8. On June 21, 1927, plaintiff filed a protest to the determination of affiliation as contained in the commissioner's letter of May 6, 1927, and, thereafter, was granted an oral hearing on the matter of affiliation. In this protest plaintiff insisted that the eight corporations mentioned in the consolidated return and in the revenue agent's report were affiliated during the taxable year 1922. On August 31, 1927, plaintiff's counsel mailed a letter to the commissioner, requesting that the matter of affiliation be reviewed by the office of the general counsel of the bureau. In this letter plaintiff's counsel insisted that the Utah Securities Corporation and the Utah Power Light Company (Maine) were affiliated within the meaning of the revenue act and were entitled to file a consolidated return for 1922 for various reasons stated therein. In September, 1927, plaintiff's representative was advised that the ruling of the Income Tax Unit, as set forth in the commissioner's letter of May 6, 1927, would be sustained.

9. September 13, 1927, plaintiff filed a claim for refund on Form 843 in the name of "Electric Power Light Corporation, successor to Utah Securities Corporation" for the refund of $82,190.70, a portion of the tax paid for 1922, on the basis of the consolidated return as filed, and "for the reasons set forth in the revenue agent's report dated March 9, 1927."

10. December 20, 1927, the commissioner made a determination of the consolidated net income and the tax of the Utah Securities Corporation and the three corporations held to be affiliated with it, as set forth in the letter of May 6, 1927, and determined a corrected taxable net income of $712,198 upon which a tax liability of $89,024.75 at 12 per cent. was computed. The amount of $42,111.50, being the difference between the tax of $131,136.25 assessed on the consolidated return, as filed, and the above-mentioned tax of $89,024.75, was credited and applied by the commissioner to the nonaffiliated companies. The corrected taxable net income of $712,198 shown in this determination of the commissioner includes as taxable income the item of $311,940.70 mentioned in finding 3.
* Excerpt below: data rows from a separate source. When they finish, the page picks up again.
(** A transition counts as journaled exactly when its text stands in the journal as a whole row,
    from a line start to its newline.  The scan keeps no more than one row in memory, and neither a
    row that contains the text, nor a torn tail, nor a longer line makes it answer yes. *)
Theorem already_journaled_exact content entry :
  transition_already_journaled (Some content) entry = true <->
  exists before after, content = before ++ journal_line (get entry "payload") ++ after /\
    ends_line before = true.
Proof. exact (journaled_row content entry). Qed.

(** C21: the journal only ever grows by whole rows.  Whatever is refused, lost or cut short while a
    batch is appended to a journal in whatever state a crash left, the complete rows afterwards are
    the complete rows before, followed by the first [k] rows of the batch; success means all of
    them, nothing else behind them, and their names committed, and failure commits no name.  Without
    a fault or a short write the append succeeds. *)
Theorem append_whole_rows events j :
  let '(r, j') := append_durable_events events j in
  exists k, whole (jf_bytes j') = whole (jf_bytes j) ++ concat (journal_line <$> take k events) /\
    (r = Ok tt -> whole (jf_bytes j') = whole (jf_bytes j) ++ concat (journal_line <$> events) /\
                  jf_bytes j' = whole (jf_bytes j') /\
                  jf_committed j' = jf_committed j ++ event_names events) /\
    (r <> Ok tt -> jf_committed j' = jf_committed j) /\
    (jf_faults j = [] -> jf_writes j = [] -> r = Ok tt).
Proof.
  pose proof (append_grows events j) as Ha. pose proof (append_calm events j) as Hcalm.
  destruct (append_durable_events events j) as [r j']. cbn [fst] in Hcalm.
  destruct Ha as ([k Hk] & Hok & Herr). exists k. split_and!; [done| |done|done].
  intros Hr. destruct (Hok Hr) as (Hb & Hn). split_and!; [|by rewrite Hb, whole_lines|done].
  by rewrite Hb, whole_lines.
Qed.
End journal_properties.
11. January 3, 1928, plaintiff filed with the commissioner a protest dated December 23, 1927, sworn to December 27, 1927, against the aforementioned determination on the ground that the eight corporations which had filed a consolidated return were affiliated within the meaning of the statute, and on the further ground that:

"The taxpayer contends that the amount of $311,940.70 is not taxable income, even if the return of Utah Securities Corporation is considered separate from that of its affiliated company, for the following reasons: * * *

"Taxpayer respectfully requests that the Treasury Department's letter be adjusted in accordance with the foregoing facts and that the determination of the tax liability of this corporation be considered jointly with the case of Utah Power Light Company and subsidiary companies for the year 1922, for which companies protest is now pending with the special advisory committee on the questions of affiliation and depreciation."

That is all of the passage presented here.